A pesar de que ya habían pasado muchas horas del accidente, Javier Abraham seguía con mucha bronca.
El chapón, que quedó sobre la concurrida Avenida desde la reparación del cordón cuneta, se cruza sobre la cinta asfáltica de manera peligrosa. Los autos y las motos tiene que hacer peligrosas maniobras para esquivarlo, cosa que no pudo hacer el camionero, ya que no consiguió verlo.
El lugar carece de una señalización adecuada, y según los vecinos y comerciantes de la zona, siempre estuvo de esa manera. “Son más de 80 centímetros salidos del cordón, enfrente del Supermercado Mastromauro”, dijo el camionero.
Además señaló que cuando llamó al Municipio no encontró respuestas, solo evasivas. “Me decían que no tenían inspectores en Junín”, dijo. Una situación por demás extraña y llamativa. “Además alguien me pasó el número de teléfono de Chami (Miguel). Lo llamé y me dijo que no podía hacer nada porque se iba a un asado. Que me iba a mandar un inspector, pero no vino nunca nadie. De un lado se pasaban la pelota para el otro”, manifestó el hombre.
“Ya eran más de las tres de la tarde y me dicen que hasta las cuatro no van a tener personal, que de la única manera que iban a poder venir era si se cortaba la calle”, dijo y eso fue lo que hizo. “Cruce unas gomas y tambores y corté la calle”.
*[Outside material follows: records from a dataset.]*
(* ===== verification/Descriptors.v ===== *)
(** * Segments and the task state on x86_64: boot/gdt.c and boot/tss.c

    The descriptor table as the code fills it, byte field by byte field, and what the CPU
    reads back from it. *)

From S2P Require Import Prelude.

Record gdt_entry := mk_gdt_entry {
  limit_low : Z;
  base_low : Z;
  base_mid : Z;
  access : Z;
  flags_limit_high : Z;
  base_high : Z
}.
#[export] Instance gdt_entry_inhabited : Inhabited gdt_entry := populate (mk_gdt_entry 0 0 0 0 0 0).

(** The table, and the limit and base lgdt was given. *)
Record gdt_state := mk_gdt_state { gdt : list gdt_entry; gdt_limit : Z; gdt_base : Z }.

Definition gdt_reset : gdt_state := mk_gdt_state (replicate 7 inhabitant) 0 0.

Definition gdt_set_entry (i base limit acc flags : Z) (s : gdt_state) : gdt_state :=
  let e := mk_gdt_entry (limit .& 0xFFFF) (base .& 0xFFFF) ((base ≫ 16) .& 0xFF) acc
             (((limit ≫ 16) .& 0x0F) .| (flags .& 0xF0)) ((base ≫ 24) .& 0xFF) in
  mk_gdt_state (<[Z.to_nat i := e]> (gdt s)) (gdt_limit s) (gdt_base s).

(** Slot 6 is written as two 32-bit words. *)
Definition gdt_set_tss_descriptor (base limit : Z) (s : gdt_state) : gdt_state :=
  let s := gdt_set_entry 5 (u32 base) limit 0x89 0x00 s in
  let upper0 := u32 (base ≫ 32) in
  mk_gdt_state (<[6%nat := mk_gdt_entry (upper0 .& 0xFFFF) (upper0 ≫ 16) 0 0 0 0]> (gdt s))
    (gdt_limit s) (gdt_base s).

(** [table] is the address of the array. *)
Definition gdt_init (table : Z) (s : gdt_state) : gdt_state :=
  let s := gdt_set_entry 0 0 0 0 0 s in
  let s := gdt_set_entry 1 0 0xFFFFF 0x9A 0xA0 s in
  let s := gdt_set_entry 2 0 0xFFFFF 0x92 0xC0 s in
  let s := gdt_set_entry 3 0 0xFFFFF 0xFA 0xA0 s in
  let s := gdt_set_entry 4 0 0xFFFFF 0xF2 0xC0 s in
  mk_gdt_state (gdt s) (8 * 7 - 1) table.

Definition TSS_SELECTOR : Z := 0x28.
Definition KERNEL_STACK_SIZE : Z := 16384.
Definition sizeof_tss : Z := 104.

(** The fields the kernel does not use stay 0 and are left out, but for the first three
    stack pointers. *)
Record tss := mk_tss { rsp0 : Z; rsp1 : Z; rsp2 : Z; iomap_base : Z }.

(** [tss_addr] and [kernel_stack] are the addresses of the static objects; the result is
    the task state, the table and the task register. *)
Definition tss_init (tss_addr kernel_stack : Z) (s : gdt_state) : tss * gdt_state * Z :=
  let t := mk_tss 0 0 0 0 in
  let t := mk_tss (kernel_stack + KERNEL_STACK_SIZE) (rsp1 t) (rsp2 t) (iomap_base t) in
  let t := mk_tss (rsp0 t) (rsp1 t) (rsp2 t) sizeof_tss in
  (t, gdt_set_tss_descriptor tss_addr (sizeof_tss - 1) s, TSS_SELECTOR).

(** ** What the CPU reads *)

Definition d_base (e : gdt_entry) : Z := base_low e + base_mid e * 2 ^ 16 + base_high e * 2 ^ 24.
Definition d_limit (e : gdt_entry) : Z := limit_low e + (flags_limit_high e .& 0x0F) * 2 ^ 16.
Definition d_present (e : gdt_entry) : bool := Z.testbit (access e) 7.
Definition d_dpl (e : gdt_entry) : Z := (access e ≫ 5) .& 3.
Definition d_code (e : gdt_entry) : bool := Z.testbit (access e) 4 && Z.testbit (access e) 3.
Definition d_data_writable (e : gdt_entry) : bool :=
  Z.testbit (access e) 4 && negb (Z.testbit (access e) 3) && Z.testbit (access e) 1.
Definition d_long (e : gdt_entry) : bool := Z.testbit (flags_limit_high e) 5.
(** A system descriptor takes two slots in long mode. *)
Definition d_base64 (e upper : gdt_entry) : Z :=
  d_base e + (limit_low upper + base_low upper * 2 ^ 16) * 2 ^ 32.
Definition d_tss_available (e : gdt_entry) : bool := access e .& 0x1F =? 0x09.

(** The descriptor a selector names. *)
Definition select (s : gdt_state) (sel : Z) : option gdt_entry := gdt s !! Z.to_nat (sel ≫ 3).

Lemma tss_entry_decodes base limit s e u :
  0 <= base < 2 ^ 64 → 0 <= limit < 2 ^ 20 → length (gdt s) = 7%nat →
  gdt (gdt_set_tss_descriptor base limit s) !! 5%nat = Some e →
  gdt (gdt_set_tss_descriptor base limit s) !! 6%nat = Some u →
  d_base64 e u = base ∧ d_limit e = limit ∧ d_present e = true ∧ d_dpl e = 0 ∧ d_tss_available e = true.
Proof.
  intros Hb Hl Hlen. unfold gdt_set_tss_descriptor, gdt_set_entry. cbn [gdt].
  rewrite (list_lookup_insert_ne _ 6 5), !list_lookup_insert_eq by (rewrite ?length_insert; lia).
  intros [= <-] [= <-]. unfold d_base64, d_base, d_limit, d_tss_available, d_present, d_dpl.
  cbn [base_low base_mid base_high limit_low flags_limit_high access].
  change 0xFFFF with (Z.ones 16). change 0xFF with (Z.ones 8).
  change 0x0F with (Z.ones 4). change (0x00 .& 0xF0) with 0. rewrite Z.lor_0_r.
  unfold u32. rewrite !Z.land_ones, !Z.shiftr_div_pow2 by lia. split_and!; try done; div_lia.
Qed.

(** The segments.  After gdt_init and tss_init every selector the kernel uses names
    what it is used as: 0x08 and 0x10 the kernel's 64-bit code and writable data, 0x1B
    and 0x23 the same for ring 3, and 0x28, which the task register gets, the TSS at its
    full 64-bit address with its exact limit, whose ring-0 stack is the top of the kernel
    stack. *)
Lemma gdt_tss_layout table tss_addr kernel_stack s :
  length (gdt s) = 7%nat → 0 <= tss_addr < 2 ^ 64 →
  let '(t, s', tr) := tss_init tss_addr kernel_stack (gdt_init table s) in
  gdt_base s' = table ∧ gdt_limit s' = 55 ∧ rsp0 t = kernel_stack + 16384 ∧ tr = 0x28 ∧
  ∃ kc kd uc ud e u,
    select s' 0x08 = Some kc ∧ d_present kc = true ∧ d_code kc = true ∧ d_long kc = true ∧ d_dpl kc = 0 ∧
    select s' 0x10 = Some kd ∧ d_present kd = true ∧ d_data_writable kd = true ∧ d_dpl kd = 0 ∧
    select s' 0x1B = Some uc ∧ d_present uc = true ∧ d_code uc = true ∧ d_long uc = true ∧ d_dpl uc = 3 ∧
    select s' 0x23 = Some ud ∧ d_present ud = true ∧ d_data_writable ud = true ∧ d_dpl ud = 3 ∧
    select s' tr = Some e ∧ select s' (tr + 8) = Some u ∧ d_tss_available e = true ∧ d_dpl e = 0 ∧
    d_base64 e u = tss_addr ∧ d_limit e = 103.
Proof.
  intros Hl Ht. destruct s as [l lim b]. cbn [gdt] in Hl.
  do 7 (destruct l as [|? l]; [done|]). destruct l; [|done].
  unfold tss_init. split_and!; [done|done|done|done|]. do 6 eexists.
  repeat (split; [reflexivity|]).
  edestruct (tss_entry_decodes tss_addr (sizeof_tss - 1) (gdt_init table (mk_gdt_state [g; g0; g1; g2; g3; g4; g5] lim b)))
    as (Hb & Hlim & _); [done|unfold sizeof_tss; lia|done|reflexivity|reflexivity|].
  split; [exact Hb|exact Hlim].
Qed.

Lemma gdt_tss_layout_witness :
  let '(t, s', tr) := tss_init 0xFFFF800012345678 0x9000 (gdt_init 0x7000 gdt_reset) in
  rsp0 t = 0xD000 ∧ ∃ e u, select s' tr = Some e ∧ select s' (tr + 8) = Some u ∧
    d_base64 e u = 0xFFFF800012345678.
Proof.
  destruct (gdt_tss_layout 0x7000 0xFFFF800012345678 0x9000 gdt_reset eq_refl ltac:(lia))
    as (_ & _ & H & _ & kc & kd & uc & ud & e & u & P).
  split; [exact H|]. exists e, u. destruct_and!. split; [assumption|]. split; assumption.
Defined.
Con la policía en el lugar, un integrante de inspección general en una de las más de 30 llamadas que hizo, le dijo que “iban a arreglar las cosas cara a cara”. A los cinco minutos el inspector, de apellido Coronel llegó al lugar de muy mala manera.
“El policía me dijo que me tranquilice, que saque las cosas de la calle y que haga la denuncia. Porque ni a ellos mismos lo atendían desde el Municipio”, manifestó Abraham, que realizó la exposición civil en la Comisaría Primera.
Tras más de 7 horas en el lugar, el camionero fue llamado por Coronel, quien se disculpó y le dijo que el secretario de gobierno, Mauro Gorer y el responsable de Obras Públicas, Agustín Pinedo, querían el lunes hablar con él, que no haga la denuncia y que no se lo informe a lo medios.
El miedo a la exposición pública es muy fuerte entre los funcionarios municipales, quienes vieron en la situación un foco de conflicto inminente, y lo quisieron evitar. Algo que no pudieron, porque esas 7 horas de espera no hicieron más que enfurecer al hombre, quien tuvo que desembolsar 4.500 pesos para poder arreglar su vehículo.
“Lo único que quería yo era que venga alguien para que constate que la rotura se había producido por el chapón, nada más”, dijo. “Yo no me voy a perder el viaje que tengo el lunes, después de haber tenido que poner 4.500 pesos para arreglar una goma que era nueva, porque ello quieren hablar con migo. ¿Hoy (por ayer) dónde estaban?”, manifestó.